With the advancement of communication technology over the past two decades, bullying by use of technology and social media, referred to as cyberbullying, has become increasingly prevalent in schools, particularly among adolescents. This essay will cover the reasons for the prevalence of the virtual environment as a platform for bullying, the long-term negative effects to social, emotional and cognitive development suffered by both victims and perpetrators of cyberbullying and the responsibility of adults in the prevention of cyberbullying, highlighting their important role in mediating student’s online activities.
Cyberbullying is defined as the use of electronic media by groups or by individuals to inflict deliberate and repeated harm or discomfort on others. (Patchin and Hinduja, 2006), (Tokunaga 2010). Research into online behaviour trends has found that people tend to act differently on the internet than they do in person, often engaging in behaviour they would be significantly less likely to engage in offline. This phenomenon has been referred to as “disinhibition”. Perpetrator’s disinhibition, perceived anonymity and perceived lack of consequence are the primary factors leading to the prevalence of the use of social media as a bullying platform. From self-report data researchers have found that almost half of cyberbullying victims have reported that they did not know who was bullying them.
Those most at risk of becoming cyberbullying victims are those students who spend more time online and are more lenient with sharing passwords to their social media and email accounts with friends. Social media sites such as Facebook, Twitter and Instagram have been reported by students to be the most frequent platforms used for cyberbullying. The bullying itself takes many forms but some common examples include the hacking of social media accounts and impersonating the victim, sharing pictures and information sent in confidence on a wide platform. Studies have found that a significant amount of online bullying incidents are drawn from events that occurred offline, most frequently at school. Conversely, discourse online can lead to incidents of traditional bullying at school. The act of seeking revenge appears to be at the core of the prevalence of cyberbullying. The ability to attack others and seemingly remain anonymous has been found to influence more socially reserved teenagers who are frequent victims of traditional bullying to retaliate by targeting their in-person bullies in online attacks.
Importantly, the physical barrier of the online world to directly witnessing a person’s emotions when interacting online bypasses processes of affective empathy, also referred to as emotional empathy, phenomenon mainly triggered by social contagion. This divide often leaves bullies unconvinced they have truly harmed their victim as they haven’t witnessed their distress personally. Many perpetrators are then able to justify their actions to themselves, arguing they did no real harm. A study published in 2010 found that adolescents who scored low on tests for both cognitive (or conscious) empathy and affective empathy also had higher scores on a test identifying them as perpetrators of online bullying.

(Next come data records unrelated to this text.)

Definition py_ret {F A} (a : A) : py F A := fun h => (h, inr a).
Definition raise {F A} (e : exn) : py F A := fun h => (h, inl e).
Definition py_bind {F A B} (m : py F A) (k : A -> py F B) : py F B :=
  fun h => match m h with
           | (h', inr a) => k a h'
           | (h', inl e) => (h', inl e)
           end.

Notation "x <- m ;; k" := (py_bind m (fun x => k))
  (at level 100, m at next level, right associativity, only parsing).
Notation "m ;;; k" := (py_bind m (fun _ => k))
  (at level 100, right associativity, only parsing).

Section Loop.
Context {F : Type} `{PyFloat F}.
Local Open Scope py_scope.

(** [d[k]] for a dict reference [l]. *)
Definition getitem (l : loc) (k : string) : py F (value F) :=
  fun h => match h !! l with
           | None => (h, inl Dangling)
           | Some d => match d !! k with
                       | None => (h, inl (KeyError k))
                       | Some v => (h, inr v)
                       end
           end.

(** [v[k] = x]: defined on dicts only (a list takes no string index). *)
Definition setitem (v : value F) (k : string) (x : value F) : py F unit :=
  fun h => match v with
           | VRef l => match h !! l with
                       | None => (h, inl Dangling)
                       | Some d => (<[l := <[k := x]> d]> h, inr tt)
                       end
           | _ => (h, inl TypeError)
           end.

(** A value used as a number. *)
Definition as_num (v : value F) : py F F :=
  match v with
  | VNum x => py_ret x
  | _ => raise TypeError
  end.
Lemma enter_again_starts_empty_witness :
  let '(c, cm', cs') :=
    __enter__
      {| pc_original_client := (); pc_sep := lit "["; pc_nr_digits := 2;
         pc_cleaner_client := Some 1%positive |}
      (<[1%positive :=
           {| pcc_client := (); pcc_sep := lit "["; pcc_nr_digits := 2;
              pcc_uuid_mappings :=
                [(lit "550e8400-e29b-41d4-a716-446655440000", lit "00")] |}]> ∅) in
  get_uuid_mappings cm' cs' = [] ∧
  cs' !! 1%positive
  = Some {| pcc_client := (); pcc_sep := lit "["; pcc_nr_digits := 2;
            pcc_uuid_mappings :=
              [(lit "550e8400-e29b-41d4-a716-446655440000", lit "00")] |}.
Proof.
  pose proof (enter_again_starts_empty
                {| pc_original_client := (); pc_sep := lit "["; pc_nr_digits := 2;
                   pc_cleaner_client := Some 1%positive |}
                (<[1%positive :=
                     {| pcc_client := (); pcc_sep := lit "["; pcc_nr_digits := 2;
                        pcc_uuid_mappings :=
                          [(lit "550e8400-e29b-41d4-a716-446655440000", lit "00")] |}]> ∅)
                1%positive _ eq_refl (lookup_insert_eq _ _ _)) as H.
  destruct (__enter__ _ _) as [[c cm'] cs'].
  destruct H as (_ & _ & _ & Hget & Hold). split; [exact Hget | exact Hold].
Defined.

(** * The scenarios of the test suite *)

Example clean_prompt_basic :
  clean_prompt (lit "Hello [550e8400-e29b-41d4-a716-446655440000]") (lit "[") 3
  = Returned (lit "Hello [000]", [(lit "550e8400-e29b-41d4-a716-446655440000", lit "000")]).
Proof. by vm_compute. Qed.

Example clean_prompt_duplicate :
  clean_prompt
    (lit "First [550e8400-e29b-41d4-a716-446655440000] and second [550e8400-e29b-41d4-a716-446655440000]")
    (lit "[") 2
  = Returned (lit "First [00] and second [00]",
              [(lit "550e8400-e29b-41d4-a716-446655440000", lit "00")]).
Proof. by vm_compute. Qed.

Example clean_prompt_angle :
  clean_prompt (lit "Hello <550e8400-e29b-41d4-a716-446655440000>") (lit "<") 2
  = Returned (lit "Hello <00>", [(lit "550e8400-e29b-41d4-a716-446655440000", lit "00")]).
Proof. by vm_compute. Qed.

In light of the prevalence of cyberbullying outlined here, the data on the long-term detrimental effect of cyberbullying on the development of adolescents is particularly disturbing. Cyberbullying has been found to affect student’s learning capacity and overall academic achievement, as well as damage their self-esteem and mental health. Adolescent cyber-victims have an increased risk of depression and social and general anxiety, as well as self-harming behaviours such as eating disorders, as well as suicidal ideation, sometimes leading to suicide. These effects, particularly development of social anxiety and depression, can also lead adolescents to become more withdrawn, affecting healthy social development. The effects of cyberbullying are often comparable to those of traditional face-to-face bullying, studies finding that both have a significant impact on emotional adjustment, relationships and academic focus.

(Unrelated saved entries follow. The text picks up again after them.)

(* ===== verification/Kalloc.v ===== *)
(** * Physical page allocator: kernel/kalloc.c

    The free list is threaded through the free pages themselves: [struct run] is
    the first word of a free page.  The state keeps that word for every page the
    allocator has written, the list head, and the lock.  [kend] is the linker's
    [end] symbol. *)

From stdpp Require Import base list gmap strings.
From Stdlib Require Import ZArith Lia.
From S2P Require Import Prelude Spinlock.
Open Scope Z_scope.

(** include/memlayout.h, include/mmu.h *)
Definition KERNBASE : Z := 18446744071562067968.  (* 0xFFFFFFFF80000000 *)
Definition PHYSTOP : Z := 234881024.              (* 0xE000000 *)
Definition KALLOC_START : Z := 52428800.          (* 0x3200000 *)
Definition PGSIZE : Z := 4096.
Definition v2p (a : Z) : Z := u64 (a - KERNBASE).
Definition p2v (a : Z) : Z := u64 (a + KERNBASE).
Definition PGROUNDUP (sz : Z) : Z := Z.ldiff (u64 (sz + (PGSIZE - 1))) (PGSIZE - 1).
Definition PGROUNDDOWN (a : Z) : Z := Z.ldiff (u64 a) (PGSIZE - 1).

Record kmem := Kmem {
  lock : bool;
  use_lock : bool;
  freelist : Z;              (* struct run*, 0 when empty *)
  word0 : gmap Z Z;          (* r->next of the page at an address *)
  kalloc_fullysetup : bool;
}.

Definition set_lock (b : bool) (s : kmem) : kmem :=
  Kmem b (use_lock s) (freelist s) (word0 s) (kalloc_fullysetup s).
Definition set_use_lock (b : bool) (s : kmem) : kmem :=
  Kmem (lock s) b (freelist s) (word0 s) (kalloc_fullysetup s).
Definition set_freelist (r : Z) (s : kmem) : kmem :=
  Kmem (lock s) (use_lock s) r (word0 s) (kalloc_fullysetup s).
Definition set_word0 (a v : Z) (s : kmem) : kmem :=
  Kmem (lock s) (use_lock s) (freelist s) (<[a := v]> (word0 s)) (kalloc_fullysetup s).
Definition set_setup (b : bool) (s : kmem) : kmem :=
  Kmem (lock s) (use_lock s) (freelist s) (word0 s) b.

Definition kmem_lock : lens kmem bool := Lens lock set_lock.

Section kalloc.
Context (kend : Z).

Definition kfree (v : Z) : K kmem unit :=
  if (negb (v mod PGSIZE =? 0) || (v <? kend) || (PHYSTOP <=? v2p v))%bool then panic "kfree"
  else
    (* memset(v, 1, PGSIZE): the first word becomes 0x0101010101010101 *)
    kmod (set_word0 v 72340172838076673) ;;;
    let! ul := gets use_lock in
    kwhen ul (acquire kmem_lock) ;;;
    let! fl := gets freelist in
    kmod (set_word0 v fl) ;;;
    kmod (set_freelist v) ;;;
    kwhen ul (release kmem_lock).

(** [r->next]; following a null or wild pointer faults. *)
Definition run_next (r : Z) : K kmem Z :=
  let! m := gets word0 in
  match m !! r with Some n => kret n | None => fault end.

Definition kalloc : K kmem Z :=
  let! ul := gets use_lock in
  kwhen ul (acquire kmem_lock) ;;;
  let! r := gets freelist in
  kwhen (negb (r =? 0)) (let! n := run_next r in kmod (set_freelist n)) ;;;
  kwhen ul (release kmem_lock) ;;;
  kret r.

(** [for (uint8 i = 0; i != pages; i++) { kmem.freelist = n; n = n->next; }]:
    the counter has 8 bits, [pages] has 16. *)
Fixpoint kmalloc_loop (fuel : nat) (i pages n : Z) : K kmem unit :=
  if i =? pages then kret tt
  else match fuel with
       | O => kstop NoFuel
       | S fuel' =>
           kmod (set_freelist n) ;;;
           let! n' := run_next n in
           kmalloc_loop fuel' (u8 (i + 1)) pages n'
       end.

Definition kmalloc (fuel : nat) (pages : Z) : K kmem Z :=
  let! ok := gets kalloc_fullysetup in
  if negb ok then panic "kalloc not fully setup"
  else
    let! ul := gets use_lock in
    kwhen ul (acquire kmem_lock) ;;;
    let! r := gets freelist in
    kwhen (negb (r =? 0)) (let! n := run_next r in kmalloc_loop fuel 0 (u16 pages) n) ;;;
    kwhen ul (release kmem_lock) ;;;
    kret r.

(** [for (; p + PGSIZE <= vend; p += PGSIZE) kfree(p);] *)
Fixpoint freerange_loop (fuel : nat) (p vend : Z) : K kmem unit :=
  if u64 (p + PGSIZE) <=? vend then
    match fuel with
    | O => kstop NoFuel
    | S fuel' => kfree p ;;; freerange_loop fuel' (u64 (p + PGSIZE)) vend
    end
  else kret tt.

However, some studies indicate that the impact of cyberbullying may be more severe than that of traditional bullying due to social media’s wider audience for public humiliation or embarrassment and the increased level of invasiveness to privacy. The main concern for victims of cyberbullying is that victims can be targeted at any time. With traditional bullying, once the student leaves the school they are no longer in the presence of the bully, creating a safe space at home and extracurricular activities where the bully isn’t present. With cyberbullying, the means of harassment is carried by the child everywhere meaning there’s no escape or safe space.
As cyberbullying in schools tends to affect a similar pool of students in a similar way to traditional bullying, much of the responsibility to keep adolescents safe in a rapidly expanding online social environment has fallen to Educators. However, the digital nature of cyberbullying means that the majority of cyberbullying behaviour occurs outside of school hours, primarily in the home. This means the responsibility to keep students safe online should be shared if not dominated by the parents. Students have been found to be unlikely to report incidences of cyberbullying when they occur. A web-based survey of 12 to 17 year-olds found that only 17% of students reported their experience to a teacher with only 30% of reported cases acted upon by the school, indicating that reactive measures from schools are generally ineffective, absent, or inappropriate.